The last coach of the Rebels, David Cutcliffe, embodied traits right out of the Southern Gentleman's Handbook: soft-spoken, courteous and loyal to the bitter end. When Cutcliffe refused to make staff changes after going 4-7 last season, he found himself out of a job.
Ed Orgeron's endless energy has Ole Miss pointed in the right direction.Exit quiet. Enter culture shock. Enter Ed Orgeron, who grew up one state over in Louisiana and about 10 notches over on the intensity dial. Enter a fog-cutter voice and a New Yorker's motor. Defensive line coaches, like their players, are known for their explosiveness. How hard does Orgeron go?
"He's immune to Red Bull," offensive line coach George DeLeone said. How can you ramp up someone who has already put his foot through the floorboard?
Orgeron, 44, isn't out to change the culture anywhere, except within the team meeting room. It is there, in his introductory meeting with his players last January, that he did or didn't rip off his shirt and challenge any of them to take him on.

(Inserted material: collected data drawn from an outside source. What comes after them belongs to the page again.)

Definition get_jurisdiction_details (config : Config) (upstream : Upstream)
    (jurisdiction_id : string) (include : option (list string))
    (ctx : option Context) : M json :=
  do! _log_info ctx ("Getting jurisdiction details for: " +:+ jurisdiction_id) in
  let! api_key :=
    try_except (_validate_api_key config) is_ValueError
      (fun e => do! _log_error ctx (str e) in raise e) in
  let params := include_only include in
  let headers : gmap string string := <["x-api-key" := api_key]> ∅ in
  try_except
    (let! response := client_get upstream
                        ("https://v3.openstates.org/jurisdictions/" +:+ jurisdiction_id)
                        params headers 30.0%float in
     do! raise_for_status response in
     do! _log_info ctx ("Successfully retrieved jurisdiction " +:+ jurisdiction_id) in
     response_json response)
    is_Exception
    (fun e => do! _handle_api_error ctx e in ret JNull).

End jurisdictions.

(** ** [app/server.py] *)

Module server.

(** What the host tells [status]: files, clocks and process counters.
    Times are in microseconds since the epoch, the resolution of
    [datetime]; [rss] is a byte count.

    A reading can also fail: [status] and [is_docker] guard none of their
    calls into [psutil] and the file system.  Each [..._error] field says
    whether the call named beside it raises, and what; the value that
    goes with a failing call is not looked at.  [proc_1_cgroup] holds the
    lines that iterating over the open file yields, in order, before the
    iteration ends, and [cgroup_read_error] says whether it ends by
    raising (the file cannot be opened, or a later part of it does not
    decode as UTF-8). *)
Record host_readings : Type := {
  pyproject_version : result (option string);
      (* opening and parsing pyproject.toml, then looking up project.version *)
  dockerenv_exists : bool;                 (* Path("/.dockerenv").exists() *)
  proc_1_cgroup : option (list string);    (* the lines of /proc/1/cgroup, if it exists *)
  process_create_time : Z;                 (* psutil.Process().create_time() *)
  clock_now : Z;                           (* datetime.now(UTC), first reading *)
  clock_now_isoformat : string;            (* datetime.now(UTC).isoformat(), second reading *)
  python_version : string;                 (* sys.version.split()[0] *)
  rss : N;                                 (* process.memory_info().rss *)
  cpu_percent_tenths : Z;                  (* round(process.cpu_percent(interval=0.1), 1), in tenths *)
  create_time_error : option exn;          (* psutil.Process() or process.create_time() *)
  dockerenv_stat_error : option exn;       (* Path("/.dockerenv").exists() *)
  cgroup_stat_error : option exn;          (* Path("/proc/1/cgroup").exists() *)
  cgroup_read_error : option exn;          (* Path("/proc/1/cgroup").open(...) and its lines *)
  memory_info_error : option exn;          (* process.memory_info() *)
  cpu_percent_error : option exn           (* process.cpu_percent(interval=0.1) *)
}.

The story metastasized on the Internet to the point that it became irrelevant whether he did or didn't. Orgeron neither confirms nor denies. Quarterback Micheal Spurlock said it didn't. But it is part of what longtime Ole Miss sports information director Langston Rogers calls "the Ed Orgeron folklore."
How many head coaches who are 11 days away from their first game have their own folklore? About as many as have four national championship rings. Orgeron won two (1989, 1991) at the University of Miami. He has won a ring in each of the last two seasons at USC. He had 10 defensive linemen from those two schools selected in the first round of the NFL draft.
How many head coaches ask their quarterbacks to line up "on the blocks" and knock the hell out of each other in one-on-one drills?
"My first thought," said offensive coordinator and quarterback coach Noel Mazzone, who had never coached with Orgeron, "was, 'Quarterbacks on the blocks. OK, that's different.'
"My second thought was that I was going to make sure the kickers were in [the quarterbacks'] group.
"That was one of many firsts," Mazzone said. "It's really been fun. I don't know where he gets all that energy. I've never been around practices where there has been so much energy. Then it gets contagious. It's not tangent energy. It's a little kinetic. By the middle of the spring, you started to think, 'This is how I've always practiced.'"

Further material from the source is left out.